2. Enterprises (Operator):
- Tenant operator/admin users running staffing operations.
- Schema anchor: `tenants`, `tenant_memberships`, `role_bindings`.
3. Sectors (Execution):
- Operational segments or business units executing events.
- Schema anchor: `teams`, `team_hubs`, `team_hud_departments`, `roles`.
4. Approved Vendor:
- Supplier companies approved to fulfill staffing demand.
- Schema anchor: `vendors`, `vendor_memberships`, `workforce`, `vendor_rates`, `vendor_benefit_plans`.
5. Workforce:
- Individual workers/staff and their assignments.
- Schema anchor: `staffs`, `staff_roles`, `applications`, `assignments`, `certificates`, `staff_documents`.
6. Partner:
- External integration or service partner (future).
- Schema anchor: `stakeholder_profiles` extension path + scoped role bindings.
Rule:
1. Start with baseline stakeholders above.
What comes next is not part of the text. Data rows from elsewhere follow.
(* ===== verification/Gate.v ===== *)
(** * Gate schedules

    The abstract view of a time-aware shaper: a list of (duration, open?) pairs
    read from the start of the cycle.  [gate l t] tells whether the gate is open
    [t] nanoseconds into the cycle.  Two schedules are equivalent when they have
    the same length in time and the same gate at every instant; baking the
    configuration preserves this equivalence. *)

From Stdlib Require Import Setoid Morphisms.
From S2P Require Import Prelude.

Open Scope Z_scope.

Notation schedule := (list (Z * bool)).

Fixpoint span (l : schedule) : Z :=
  match l with [] => 0 | p :: l' => fst p + span l' end.

Fixpoint gate (l : schedule) (t : Z) : bool :=
  match l with
  | [] => false
  | (d, o) :: l' => if t <? d then o else gate l' (t - d)
  end.

Definition nonneg (l : schedule) : Prop := Forall (fun p => 0 <= fst p) l.

Lemma span_app l1 l2 : span (l1 ++ l2) = span l1 + span l2.
Proof. induction l1 as [|[d o] l1 IH]; cbn in *; lia. Qed.

Lemma span_nonneg l : nonneg l -> 0 <= span l.
Proof. induction 1; cbn; lia. Qed.

Lemma gate_app l1 l2 t : nonneg l1 -> 0 <= t ->
  gate (l1 ++ l2) t = if t <? span l1 then gate l1 t else gate l2 (t - span l1).
Proof.
  intros H. revert t. induction H as [|[d o] l Hd Hl IH]; intros t Ht; cbn in *.
  - replace (t <? 0) with false by lia. by rewrite Z.sub_0_r.
  - pose proof (span_nonneg l Hl). destruct (t <? d) eqn:E.
    + by replace (t <? d + span l) with true by lia.
    + rewrite IH by lia. replace (t - d <? span l) with (t <? d + span l) by lia.
      by replace (t - d - span l) with (t - (d + span l)) by lia.
Qed.

(** ** Equivalence of schedules *)
Definition same_gate (l l' : schedule) : Prop :=
  nonneg l /\ nonneg l' /\ span l = span l' /\
  forall t, 0 <= t < span l -> gate l t = gate l' t.

#[export] Instance same_gate_sym : Symmetric same_gate.
Proof. intros l l' (H1 & H2 & H3 & H4). repeat split; [done..|]. intros. symmetry. apply H4. lia. Qed.

#[export] Instance same_gate_trans : Transitive same_gate.
Proof.
  intros l1 l2 l3 (H1 & H2 & H3 & H4) (_ & K2 & K3 & K4).
  repeat split; [done|done|lia|]. intros t Ht. rewrite H4 by done. apply K4. lia.
Qed.

Lemma same_gate_refl l : nonneg l -> same_gate l l.
Proof. by repeat split. Qed.

Lemma same_gate_app l1 l1' l2 l2' :
  same_gate l1 l1' -> same_gate l2 l2' -> same_gate (l1 ++ l2) (l1' ++ l2').
Proof.
  intros (H1 & H2 & H3 & H4) (K1 & K2 & K3 & K4).
  pose proof (span_nonneg _ H1). pose proof (span_nonneg _ K1).
  repeat split; [by apply Forall_app|by apply Forall_app| |].
  - rewrite !span_app. lia.
  - intros t Ht. rewrite span_app in Ht. rewrite !gate_app by (done || lia).
    rewrite <- H3. destruct (t <? span l1) eqn:E; [apply H4 | apply K4]; lia.
Qed.

#[export] Instance app_same_gate_proper :
  Proper (same_gate ==> same_gate ==> same_gate) (@app (Z * bool)).
Proof. intros l1 l1' H1 l2 l2' H2. by apply same_gate_app. Qed.

#[export] Instance same_gate_per : RelationClasses.PER same_gate.
Proof. split; apply _. Qed.

Lemma same_gate_merge d d' o : 0 <= d -> 0 <= d' ->
  same_gate [(d + d', o)] [(d, o); (d', o)].
Proof.
  intros Hd Hd'. repeat split; [by repeat constructor; cbn; lia..|cbn; lia|].
  cbn. intros t Ht. replace (t <? d + d') with true by lia.
  destruct (t <? d) eqn:E; [done|]. by replace (t - d <? d') with true by lia.
Qed.

Lemma same_gate_empty o : same_gate [(0, o)] [].
Proof. repeat split; [by repeat constructor|constructor|]. cbn. lia. Qed.

(** ** Run-length compression: extend the last slot or open a new one. *)
Definition push (l : schedule) (p : Z * bool) : schedule :=
  match last l with
  | Some (d0, o0) =>
      if Bool.eqb o0 (snd p) then take (length l - 1) l ++ [(d0 + fst p, o0)]
      else l ++ [p]
  | None => [p]
  end.

(** Consecutive slots of a compressed schedule alternate. *)
Definition alternates (l : schedule) : Prop :=
  forall i p q, l !! i = Some p -> l !! S i = Some q -> snd q = negb (snd p).

Lemma push_snoc l0 d0 o0 p :
  push (l0 ++ [(d0, o0)]) p =
    if Bool.eqb o0 (snd p) then l0 ++ [(d0 + fst p, o0)]
    else (l0 ++ [(d0, o0)]) ++ [p].
Proof.
  unfold push. rewrite last_snoc. destruct (Bool.eqb o0 (snd p)); [|done].
  rewrite length_app. cbn. replace (length l0 + 1 - 1)%nat with (length l0) by lia.
  by rewrite take_app_length.
Qed.

Lemma push_same_gate l p : nonneg l -> 0 <= fst p -> same_gate (push l p) (l ++ [p]).
Proof.
  intros Hl Hp. destruct l as [|[d0 o0] l0 _] using rev_ind.
  - apply same_gate_refl. by repeat constructor.
  - rewrite push_snoc. apply Forall_app in Hl as [Hl0 Hd0].
    rewrite Forall_singleton in Hd0. cbn in Hd0.
    destruct (Bool.eqb o0 (snd p)) eqn:E.
    + apply Bool.eqb_prop in E. rewrite <- app_assoc.
      apply same_gate_app; [by apply same_gate_refl|].
      destruct p as [d o]. cbn in *. subst. by apply same_gate_merge.
    + apply same_gate_refl. unfold nonneg. by rewrite !Forall_app, !Forall_singleton.
Qed.

Lemma push_alternates l p : alternates l -> alternates (push l p).
Proof.
  intros Hl. destruct l as [|[d0 o0] l0 _] using rev_ind.
  { intros i a b _ Hb. by destruct i. }
  rewrite push_snoc. destruct (Bool.eqb o0 (snd p)) eqn:E; intros i a b Ha Hb.
  - assert (forall j c, (l0 ++ [(d0 + fst p, o0)]) !! j = Some c ->
      exists c', (l0 ++ [(d0, o0)]) !! j = Some c' /\ snd c' = snd c) as K.
    { intros j c Hc. apply lookup_app_Some in Hc as [Hc|[Hj Hc]].
      - exists c. split; [by apply lookup_app_l_Some|done].
      - exists (d0, o0). apply list_lookup_singleton_Some in Hc as [Hj0 <-].
        split; [|done]. rewrite lookup_app_r by done. by rewrite Hj0. }
    apply K in Ha as (a' & Ha & <-). apply K in Hb as (b' & Hb & <-). by eapply Hl.
  - apply Bool.eqb_false_iff in E.
    apply lookup_app_Some in Hb as [Hb|[Hj Hb]].
    + rewrite lookup_app_l in Ha; [by eapply Hl|]. apply lookup_lt_Some in Hb. lia.
    + apply list_lookup_singleton_Some in Hb as [Hj0 <-].
      rewrite length_app in Hj, Hj0. cbn in Hj, Hj0.
      rewrite lookup_app_l in Ha by (rewrite length_app; cbn; lia).
      rewrite lookup_app_r in Ha by lia.
      replace (i - length l0)%nat with 0%nat in Ha by lia. injection Ha as <-. cbn.
      by destruct o0, (snd p).
Qed.

Lemma push_length l p : (length l <= length (push l p) <= S (length l))%nat.
Proof.
  destruct l as [|[d0 o0] l0 _] using rev_ind; [cbn; lia|].
  rewrite push_snoc. case_match; rewrite ?length_app; cbn; lia.
Qed.

Lemma push_nonneg l p : nonneg l -> 0 <= fst p -> nonneg (push l p).
Proof. intros. by destruct (push_same_gate l p). Qed.

Lemma foldl_push_same_gate xs l :
  nonneg l -> nonneg xs -> same_gate (foldl push l xs) (l ++ xs).
Proof.
  intros Hl Hxs. revert l Hl. induction Hxs as [|p xs Hp Hxs IH]; intros l Hl; cbn.
  - rewrite app_nil_r. by apply same_gate_refl.
  - rewrite IH by (by apply push_nonneg).
    replace (l ++ p :: xs) with ((l ++ [p]) ++ xs) by (by rewrite <- app_assoc).
    apply same_gate_app; [by apply push_same_gate | by apply same_gate_refl].
Qed.

Lemma foldl_push_alternates xs l : alternates l -> alternates (foldl push l xs).
Proof. revert l. induction xs as [|p xs IH]; intros l Hl; [done|]. by apply IH, push_alternates. Qed.

Lemma foldl_push_length xs l : (1 <= length l)%nat ->
  (1 <= length (foldl push l xs) <= length l + length xs)%nat.
Proof.
  revert l. induction xs as [|p xs IH]; intros l Hl; cbn; [lia|].
  pose proof (push_length l p). specialize (IH (push l p)). lia.
Qed.

(** Starting from an empty slot of the first polarity costs no slot. *)
Lemma foldl_push_seed_length d o xs :
  (length (foldl push [(0%Z, o)] ((d, o) :: xs)) <= S (length xs))%nat.
Proof.
  cbn [foldl]. replace (push [(0, o)] (d, o)) with [(d, o)].
  - pose proof (foldl_push_length xs [(d, o)]). cbn in *. lia.
  - change [(0, o)] with ([] ++ [(0, o)]). rewrite push_snoc. cbn.
    by rewrite Bool.eqb_reflx.
Qed.

Lemma foldl_push_seed xs o : nonneg xs ->
  same_gate (foldl push [(0, o)] xs) xs.
Proof.
  intros Hxs. rewrite foldl_push_same_gate by (done || by repeat constructor).
  change xs with ([] ++ xs) at 2. apply same_gate_app; [|by apply same_gate_refl].
  apply same_gate_empty.
Qed.

Lemma same_gate_pad l l' o : same_gate l l' -> same_gate (l ++ [(0, o)]) l'.
Proof.
  intros H. rewrite <- (app_nil_r l'). apply same_gate_app; [done|]. apply same_gate_empty.
Qed.

Lemma alternates_snoc l d0 o0 d :
  alternates (l ++ [(d0, o0)]) -> alternates ((l ++ [(d0, o0)]) ++ [(d, negb o0)]).
Proof.
  intros H. pose proof (push_alternates _ (d, negb o0) H) as Hp.
  rewrite push_snoc in Hp. cbn in Hp. by destruct o0.
Qed.

(** ** The periodic schedule

    The schedule repeated for ever: slot [j] of the repetition is slot
    [j mod n] of the cycle and starts [slot_start j] after the start of the
    first cycle. *)
Lemma gate_slot l r d o y : nonneg l -> l !! r = Some (d, o) ->
  span (take r l) <= y < span (take r l) + d -> gate l y = o.
Proof.
  intros Hl Hr Hy. rewrite <- (take_drop_middle _ _ _ Hr).
  assert (nonneg (take r l)) as Ht by (by apply Forall_take).
  pose proof (span_nonneg _ Ht). rewrite gate_app by (done || lia).
  replace (y <? span (take r l)) with false by lia. cbn.
  by replace (y - span (take r l) <? d) with true by lia.
Qed.

Lemma span_take_S l r d o : l !! r = Some (d, o) ->
  span (take (S r) l) = span (take r l) + d.
Proof. intros H. rewrite (take_S_r _ _ _ H), span_app. cbn. lia. Qed.

Lemma span_take_le l r : nonneg l -> span (take r l) <= span l.
Proof.
  intros H. pose proof (span_app (take r l) (drop r l)) as Hs. rewrite take_drop in Hs.
  assert (nonneg (drop r l)) as Hd by (by apply Forall_drop).
  pose proof (span_nonneg _ Hd). lia.
Qed.

Definition slot_at (l : schedule) (j : nat) : Z * bool :=
  default (0, false) (l !! (j `mod` length l)%nat).

Definition slot_start (l : schedule) (j : nat) : Z :=
  Z.of_nat (j / length l) * span l + span (take (j `mod` length l) l).

Section periodic.
Context (l : schedule) (Hl : nonneg l) (Hne : (0 < length l)%nat).

Lemma slot_at_lookup j : l !! (j `mod` length l)%nat = Some (slot_at l j).
Proof.
  unfold slot_at. destruct (lookup_lt_is_Some_2 l (j `mod` length l)) as [p ->]; [|done].
  apply Nat.mod_upper_bound. lia.
Qed.

Lemma slot_at_nonneg j : 0 <= fst (slot_at l j).
Proof. exact (proj1 (Forall_lookup _ _) Hl _ _ (slot_at_lookup j)). Qed.

Lemma slot_start_S j : slot_start l (S j) = slot_start l j + fst (slot_at l j).
Proof.
  unfold slot_start. pose proof (slot_at_lookup j) as Hj.
  set (n := length l) in *. set (r := (j `mod` n)%nat) in *.
  assert (r < n)%nat as Hr by (apply Nat.mod_upper_bound; lia).
  pose proof (Nat.div_mod_eq j n) as Hdm. fold r in Hdm.
  destruct (decide (S r < n)%nat) as [Hlt|Hge].
  - assert (S j `div` n = j `div` n /\ S j `mod` n = S r)%nat as [-> ->].
    { replace (S j) with (S r + (j `div` n) * n)%nat by lia.
      rewrite Nat.div_add, Nat.Div0.mod_add by lia.
      rewrite (Nat.div_small (S r)), (Nat.mod_small (S r)) by lia. lia. }
    destruct (slot_at l j) as [d o]. rewrite (span_take_S _ _ _ _ Hj). cbn. lia.
  - assert (S j `div` n = S (j `div` n) /\ S j `mod` n = 0)%nat as [-> ->].
    { replace (S j) with (0 + (S (j `div` n)) * n)%nat by lia.
      rewrite Nat.div_add, Nat.Div0.mod_add by lia.
      rewrite (Nat.div_small 0), (Nat.mod_small 0) by lia. lia. }
    destruct (slot_at l j) as [d o]. pose proof (span_take_S _ _ _ _ Hj) as Hs.
    rewrite take_ge in Hs by (fold n; lia). rewrite Nat2Z.inj_succ, take_0. cbn [span fst]. lia.
Qed.

Lemma slot_start_le j k : (j <= k)%nat -> slot_start l j <= slot_start l k.
Proof.
  induction 1 as [|k _ IH]; [lia|]. rewrite slot_start_S.
  pose proof (slot_at_nonneg k). lia.
Qed.

Lemma slot_start_first j : (j < length l)%nat -> slot_start l j = span (take j l).
Proof. intros H. unfold slot_start. rewrite Nat.div_small, Nat.mod_small by done. lia. Qed.

Lemma slot_start_bound j m : (j <= m * length l)%nat -> slot_start l j <= Z.of_nat m * span l.
Proof.
  intros H. etransitivity; [by apply slot_start_le|]. unfold slot_start.
  rewrite Nat.div_mul, Nat.Div0.mod_mul, take_0 by lia. cbn [span]. lia.
Qed.

(** Throughout slot [j] the gate is the polarity of the slot. *)
Lemma gate_periodic j x : 0 < span l ->
  slot_start l j <= x < slot_start l (S j) -> gate l (x `mod` span l) = snd (slot_at l j).
Proof.
  intros Hs Hx. rewrite slot_start_S in Hx. unfold slot_start in Hx.
  pose proof (slot_at_lookup j) as Hj. set (r := (j `mod` length l)%nat) in *.
  destruct (slot_at l j) as [d o] eqn:E. cbn [fst snd] in *.
  pose proof (span_take_S _ _ _ _ Hj) as HS.
  assert (span (take (S r) l) <= span l) as Hle by (by apply span_take_le).
  assert (nonneg (take r l)) as Ht by (by apply Forall_take).
  pose proof (span_nonneg _ Ht).
  set (q := Z.of_nat (j `div` length l)) in *.
  replace (x `mod` span l) with (x - q * span l).
  - eapply gate_slot; [done|done|]. lia.
  - apply Z.mod_unique_pos with q; lia.
Qed.

Lemma alternates_parity p0 i p : alternates l -> l !! 0%nat = Some p0 -> l !! i = Some p ->
  snd p = xorb (Nat.odd i) (snd p0).
Proof.
  intros Ha H0. revert p. induction i as [|i IH]; intros p Hi.
  - rewrite H0 in Hi. injection Hi as <-. by destruct (snd p0).
  - destruct (lookup_lt_is_Some_2 l i) as [p' Hp']; [apply lookup_lt_Some in Hi; lia|].
    rewrite (Ha i p' p Hp' Hi), (IH p' Hp'), Nat.odd_succ, <- Nat.negb_odd.
    by destruct (Nat.odd i), (snd p0).
Qed.

Lemma slot_at_alternates j : alternates l -> Nat.even (length l) = true ->
  snd (slot_at l (S j)) = negb (snd (slot_at l j)).
Proof.
  intros Ha Hev. destruct (lookup_lt_is_Some_2 l 0) as [p0 H0]; [done|].
  assert (forall k, snd (slot_at l k) = xorb (Nat.odd k) (snd p0)) as Hk.
  { intros k. rewrite (alternates_parity p0 _ _ Ha H0 (slot_at_lookup k)). f_equal.
    apply Nat.even_spec in Hev as [m Hm]. pose proof (Nat.div_mod_eq k (length l)) as Hdm.
    rewrite Hdm at 2. rewrite Hm, Nat.odd_add, <- Nat.mul_assoc, Nat.odd_mul. cbn.
    by destruct (Nat.odd _). }
  rewrite !Hk, Nat.odd_succ, <- Nat.negb_odd. by destruct (Nat.odd j), (snd p0).
Qed.
End periodic.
2. Add new stakeholders via extension tables and role bindings, not by changing core scheduling and finance tables.
## 1.3 Future stakeholder expansion model
To add stakeholders later without breaking core schema:
1. Add `stakeholder_types` (registry).
2. Add `stakeholder_profiles` (`tenant_id`, `type`, `status`, `metadata`).
3. Add `stakeholder_links` (relationship graph across stakeholders).
4. Bind permissions through `role_bindings` with scope (`tenant`, `team`, `hub`, `business`, or specific resource).
## 1.4 Roadmap CSV evidence snapshot
Evidence source:
1. `docs/MILESTONES/M4/planning/m4-roadmap-csv-schema-reconciliation.md`
What the exports confirmed:
1. The product is multi-party and multi-tenant by design (client, operator, vendor, workforce, procurement, partner, dashboard).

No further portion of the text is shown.